The low is sensitive to forcing from tropical convective anomalies associated with El Niño, La Niña, and the Madden–Julian Oscillation, which modulate Rossby wave trains connecting the Tropical Pacific to the Antarctic sector. Extratropical drivers include shifts in the Southern Annular Mode influenced by stratospheric processes such as Antarctic ozone depletion and stratospheric sudden warming events observed in reanalyses like NCEP/NCAR. Tropical–polar links mediated by the Pacific South American pattern and interactions with the Indian Ocean Dipole alter the climatological mean and variance of the low, as detected in coupled model experiments by groups at Geophysical Fluid Dynamics Laboratory and Met Office Hadley Centre.
By steering shelf-break winds and modifying surface stress, the low enhances upwelling of warm Circumpolar Deep Water onto the continental shelves adjacent to Pine Island Glacier and Thwaites Glacier, accelerating basal melting and influencing grounding-line retreat. Changes in wind-driven sea-ice export affect stratification and basal-freshwater fluxes that govern Antarctic Bottom Water formation, with consequences for global thermohaline circulation nodes such as the Atlantic Meridional Overturning Circulation. Cryospheric responses documented by ICESat, CryoSat-2, and GRACE include mass loss episodes in the Amundsen Sea Embayment tied to persistent low phases, with implications for sea-level contributions monitored by Intergovernmental Panel on Climate Change assessments.
Observational efforts combine in situ arrays like Southern Ocean Observing System floats, ship-based hydrography from RV Nathaniel B. Palmer, and remote sensing by instruments including AVHRR and Sentinel-1. Reanalysis products such as ERA5 and JRA-55 and coupled climate models from CMIP5 and CMIP6 provide diagnostics of the low’s behavior, while regional downscaling using models like MAR and ROMS captures shelf processes. Studies harnessing data-assimilation frameworks at European Centre for Medium-Range Weather Forecasts assess predictability, and idealized experiments by researchers at Princeton University and Massachusetts Institute of Technology probe mechanistic links between tropical forcing and Antarctic responses.

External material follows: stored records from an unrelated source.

(* ===== verification/BlockHash.v ===== *)
(** * Block hashes: [shared/python/blockhash.py]

    A prompt's tokens are cut into blocks; each block is hashed together with
    the hash of its parent and the fields that isolate tenants, models and
    adapters. The bytes fed to SHA-256 are written out, so that the theorems say
    what a hash commits to. *)

From S2P Require Import Prelude PyText Sha256 Errors.
Import ResNotations.
Local Open Scope res_scope.

Definition EMPTY_PARENT : pystr := replicate 64 48.

Record IsolationKey := {
  ik_tenant_id : pystr;
  ik_tenant_salt : pystr;
  ik_model_id : pystr;
  ik_model_revision : pystr;
  ik_tokenizer_revision : pystr;
  ik_lora_id : pystr;
  ik_modality_key : pystr;
  ik_cache_salt : pystr;
}.

(** [getattr(key, field) for field in FIELD_ORDER]. *)
Definition isolation_fields (k : IsolationKey) : list pystr :=
  [ik_tenant_id k; ik_tenant_salt k; ik_model_id k; ik_model_revision k; ik_tokenizer_revision k;
   ik_lora_id k; ik_modality_key k; ik_cache_salt k].

(** [struct.pack(">Q", value)]. *)
Definition pack_uint64 (value : Z) : res pybytes :=
  if (0 <=? value) && (value <? 2 ^ 64) then Ok (be_bytes 8 value)
  else Raise (err (ForeignError (str "struct.error")) (str "argument out of range")).

(** What [_write_string] and [_write_uint64] feed to the hash. *)
Definition _write_string (value : pystr) : res pybytes :=
  match utf8_encode value with
  | None => Raise (err UnicodeEncodeError (str "surrogates not allowed"))
  | Some encoded => res_map (fun n => n ++ encoded) (pack_uint64 (zlen encoded))
  end.

Definition _write_uint64 (value : Z) : res pybytes :=
  if value <? 0 then Raise (err ValueError (str "token ids must be non-negative"))
  else pack_uint64 value.

(** The input of the hash of one block. *)
Definition block_preimage (parent : pystr) (key : IsolationKey) (block : list Z) : res pybytes :=
  let? p := _write_string parent in
  let? fs := res_list _write_string (isolation_fields key) in
  let? n := _write_uint64 (zlen block) in
  let? ts := res_list _write_uint64 block in
  Ok (p ++ concat fs ++ n ++ concat ts).

(** [tokens[start : start + n] for start in range(0, len(tokens), n)], for
    positive [n]. *)
Fixpoint chunks_fuel (fuel : nat) (n : nat) (l : list Z) : list (list Z) :=
  match fuel, l with
  | S fuel', _ :: _ => take n l :: chunks_fuel fuel' n (drop n l)
  | _, _ => []
  end.

Definition chunks (n : nat) (l : list Z) : list (list Z) := chunks_fuel (length l) n l.

Fixpoint hash_chain (key : IsolationKey) (parent : pystr) (blocks : list (list Z)) : res (list pystr) :=
  match blocks with
  | [] => Ok []
  | block :: rest =>
      let? bytes := block_preimage parent key block in
      let h := sha256_hex bytes in
      let? hs := hash_chain key h rest in
      Ok (h :: hs)
  end.

Definition compute_blocks (tokens : list Z) (key : IsolationKey) (block_size_tokens : Z) : res (list pystr) :=
  ensure (negb (block_size_tokens <=? 0)) (err ValueError (str "block_size_tokens must be positive")) ;?
  hash_chain key EMPTY_PARENT (chunks (Z.to_nat block_size_tokens) tokens).

(** ** Vectors of [shared/fixtures/blockhash_vectors.json] *)

Definition vector_key (tenant : pystr) : IsolationKey :=
  {| ik_tenant_id := tenant; ik_tenant_salt := str "salt-a"; ik_model_id := str "qwen2.5-7b";
     ik_model_revision := str "rev-001"; ik_tokenizer_revision := str "tok-001";
     ik_lora_id := str "none"; ik_modality_key := str "text"; ik_cache_salt := str "cache-v1" |}.

Example vector_same_prompt_base :
  compute_blocks [1; 2; 3; 4; 5; 6; 7; 8] (vector_key (str "tenant-a")) 4 =
  Ok [str "27fe4d020eb7e9717f8b255a5509d2af6f50940b39fab9a3cd55647204070c77";
      str "760338ee25cbdb8a224de25a1785208c6f539466f61fed6b33a580d6956dc7c4"].
Proof. vm_compute. reflexivity. Qed.

Example vector_different_tenant :
  compute_blocks [1; 2; 3; 4; 5; 6; 7; 8] (vector_key (str "tenant-b")) 4 =
  Ok [str "331e5e90f877177bb7957525a96fbfa09e0a16842ac110e796f89da92e5cde0b";
      str "41e7ffc5ba3cac651f2bfdfff47585674b2931e89fc3f2c3d41c10d56b1ea612"].
Proof. vm_compute. reflexivity. Qed.

(** ** The encoding is injective *)

Lemma pack_uint64_ok z bs : pack_uint64 z = Ok bs -> bs = be_bytes 8 z /\ 0 <= z < 256 ^ Z.of_nat 8.
Proof.
  unfold pack_uint64. destruct (_ && _) eqn:E; [|done]. intros [= <-]. breflect.
  split; [done|]. change (256 ^ Z.of_nat 8) with (2 ^ 64). lia.
Qed.

Lemma pack_uint64_length z bs : pack_uint64 z = Ok bs -> length bs = 8%nat.
Proof. intros [-> _]%pack_uint64_ok. apply be_bytes_length. Qed.

Lemma pack_uint64_inj z z' bs : pack_uint64 z = Ok bs -> pack_uint64 z' = Ok bs -> z = z'.
Proof. intros [-> H]%pack_uint64_ok [E H']%pack_uint64_ok. by eapply be_bytes_inj. Qed.

Lemma write_uint64_ok z bs : _write_uint64 z = Ok bs -> pack_uint64 z = Ok bs.
Proof. unfold _write_uint64. by destruct (z <? 0). Qed.

(** A written string can be told apart from what follows it. *)
Lemma write_string_delimits s s' b b' r r' :
  _write_string s = Ok b -> _write_string s' = Ok b' -> b ++ r = b' ++ r' -> s = s' /\ r = r'.
Proof.
  unfold _write_string. destruct (utf8_encode s) as [e|] eqn:Es; [|done].
  destruct (utf8_encode s') as [e'|] eqn:Es'; [|done].
  intros (n & Hn & ->)%res_map_ok (n' & Hn' & ->)%res_map_ok E. rewrite <- !app_assoc in E.
  apply prefix_app_eq in E as [<- E]; [|by rewrite (pack_uint64_length _ _ Hn), (pack_uint64_length _ _ Hn')].
  pose proof (pack_uint64_inj _ _ _ Hn Hn') as Hl.
  apply prefix_app_eq in E as [<- E]; [|lia]. split; [|done]. by eapply utf8_encode_inj.
Qed.

Lemma write_uint64_delimits z z' b b' r r' :
  _write_uint64 z = Ok b -> _write_uint64 z' = Ok b' -> b ++ r = b' ++ r' -> z = z' /\ r = r'.
Proof.
  intros H%write_uint64_ok H'%write_uint64_ok E.
  apply prefix_app_eq in E as [<- E]; [|by rewrite (pack_uint64_length _ _ H), (pack_uint64_length _ _ H')].
  split; [|done]. by eapply pack_uint64_inj.
Qed.

(** Sequences of self-delimiting parts of the same number. *)
Lemma list_delimits {A} (f : A -> res pybytes) :
  (forall x x' b b' r r', f x = Ok b -> f x' = Ok b' -> b ++ r = b' ++ r' -> x = x' /\ r = r') ->
  forall l l' bs bs' r r', length l = length l' -> res_list f l = Ok bs -> res_list f l' = Ok bs' ->
    concat bs ++ r = concat bs' ++ r' -> l = l' /\ r = r'.
Proof.
  intros Hf. induction l as [|x l IH]; intros [|x' l'] bs bs' r r' Hl; try done; simpl.
  - by intros [= <-] [= <-].
  - intros H H' E. apply res_bind_ok in H as (b & Hb & H), H' as (b' & Hb' & H').
    apply res_map_ok in H as (t & Ht & ->), H' as (t' & Ht' & ->). simpl in E. rewrite <- !app_assoc in E.
    destruct (Hf _ _ _ _ _ _ Hb Hb' E) as [-> E']. injection Hl as Hl.
    by destruct (IH l' t t' r r' Hl Ht Ht' E') as [-> ->].
Qed.

Lemma isolation_fields_inj k k' : isolation_fields k = isolation_fields k' -> k = k'.
Proof. destruct k, k'. unfold isolation_fields. simpl. by intros [=]; subst. Qed.

(** The bytes hashed for a block determine its parent, its isolation key and its
    tokens. *)
Lemma block_preimage_inj p p' k k' b b' bs :
  block_preimage p k b = Ok bs -> block_preimage p' k' b' = Ok bs -> p = p' /\ k = k' /\ b = b'.
Proof.
  unfold block_preimage. intros H H'.
  apply res_bind_ok in H as (x1 & P & H), H' as (x1' & P' & H').
  apply res_bind_ok in H as (fs & F & H), H' as (fs' & F' & H').
  apply res_bind_ok in H as (n & N & H), H' as (n' & N' & H').
  apply res_bind_ok in H as (ts & T & H), H' as (ts' & T' & H').
  injection H as <-. injection H' as E.
  destruct (write_string_delimits _ _ _ _ _ _ P' P E) as [-> E1].
  destruct (list_delimits _ write_string_delimits (isolation_fields k') (isolation_fields k) _ _ _ _ eq_refl F' F E1) as [Ek E2].
  destruct (write_uint64_delimits _ _ _ _ _ _ N' N E2) as [El E3].
  rewrite <- (app_nil_r (concat ts)), <- (app_nil_r (concat ts')) in E3.
  assert (length b' = length b) as Hl by lia.
  destruct (list_delimits _ write_uint64_delimits _ _ _ _ _ _ Hl T' T E3) as [-> _].
  split_and!; [done|by symmetry; apply isolation_fields_inj|done].
Qed.

(** ** What a hash commits to *)

Lemma hex_digit_inj x y : 0 <= x < 16 -> 0 <= y < 16 -> hex_digit x = hex_digit y -> x = y.
Proof. unfold hex_digit. repeat case_match; lia. Qed.

Lemma hex_of_bytes_inj bs bs' : hex_of_bytes bs = hex_of_bytes bs' -> bs = bs'.
Proof.
  revert bs'. induction bs as [|b bs IH]; intros [|b' bs'] H; try done.
  unfold hex_of_bytes in *. simpl in H. injection H as E1 E2 E3.
  pose proof (byte_val_range b). pose proof (byte_val_range b').
  apply hex_digit_inj in E1; [|zdm..]. apply hex_digit_inj in E2; [|zdm..].
  f_equal; [|by apply IH]. apply byte_val_inj. zdm.
Qed.

(** The byte strings a chain hashes, one per block. *)
Fixpoint hashed_inputs (key : IsolationKey) (parent : pystr) (blocks : list (list Z)) : list pybytes :=
  match blocks with
  | [] => []
  | block :: rest =>
      match block_preimage parent key block with
      | Ok bytes => bytes :: hashed_inputs key (sha256_hex bytes) rest
      | Raise _ => []
      end
  end.

(** Two different byte strings, hashed at the same place of the two chains up to
    place [i], with the same SHA-256. *)
Definition collide_upto (i : nat) (xs ys : list pybytes) : Prop :=
  exists j x y, (j <= i)%nat /\ xs !! j = Some x /\ ys !! j = Some y /\ x <> y /\ sha256 x = sha256 y.

Lemma collide_upto_cons i x y xs ys :
  collide_upto i xs ys -> collide_upto (S i) (x :: xs) (y :: ys).
Proof. intros (j & a & b & Hj & H). exists (S j), a, b. split; [lia|done]. Qed.

Lemma collide_upto_head i x y xs ys :
  sha256_hex x = sha256_hex y -> x = y \/ collide_upto i (x :: xs) (y :: ys).
Proof.
  intros H%hex_of_bytes_inj. destruct (decide (x = y)) as [->|Hne]; [by left|].
  right. exists 0%nat, x, y. split_and!; [lia|done..].
Qed.

Lemma hash_chain_binds k k' p p' bs bs' hs hs' i h :
  hash_chain k p bs = Ok hs -> hash_chain k' p' bs' = Ok hs' -> hs !! i = Some h -> hs' !! i = Some h ->
  (p = p' /\ k = k' /\ take (S i) bs = take (S i) bs') \/
  collide_upto i (hashed_inputs k p bs) (hashed_inputs k' p' bs').
Proof.
  revert p p' bs bs' hs hs'. induction i as [|i IH]; intros p p' [|b bs] [|b' bs'] hs hs' H H'; simpl in *;
    try (injection H as <-; done); try (injection H' as <-; done);
    apply res_bind_ok in H as (x & Hx & H), H' as (x' & Hx' & H');
    apply res_bind_ok in H as (t & Ht & [= <-]), H' as (t' & Ht' & [= <-]); simpl; intros E E';
    rewrite Hx, Hx'.
  - injection E as <-. injection E' as E'. symmetry in E'.
    destruct (collide_upto_head 0 _ _ (hashed_inputs k (sha256_hex x) bs)
      (hashed_inputs k' (sha256_hex x') bs') E') as [->|]; [left|by right].
    by destruct (block_preimage_inj _ _ _ _ _ _ _ Hx Hx') as (-> & -> & ->).
  - destruct (IH _ _ _ _ _ _ Ht Ht' E E') as [(Ep & -> & Eb)|Hc]; [|right; by apply collide_upto_cons].
    destruct (collide_upto_head (S i) _ _ (hashed_inputs k' (sha256_hex x) bs)
      (hashed_inputs k' (sha256_hex x') bs') Ep) as [->|]; [left|by right].
    destruct (block_preimage_inj _ _ _ _ _ _ _ Hx Hx') as (-> & _ & ->). by rewrite Eb.
Qed.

Long-term analyses reveal trends toward deepening and poleward shifts in the low during periods of strong Antarctic ozone depletion and positive Southern Annular Mode phases, with attribution studies implicating greenhouse gas forcing and stratospheric ozone changes assessed by teams at NOAA and CSIRO. Future projections from CMIP6 ensembles indicate possible continued changes in the frequency and persistence of low events under different Representative Concentration Pathway and Shared Socioeconomic Pathway scenarios, affecting projections of regional basal melt and global sea-level rise used by the IPCC AR6 community. Ongoing research priorities include improving representation in Earth System Models by groups at NOAA Geophysical Fluid Dynamics Laboratory and enhancing coupled process understanding via international collaborations like Southern Ocean Observing System and Scientific Committee on Antarctic Research.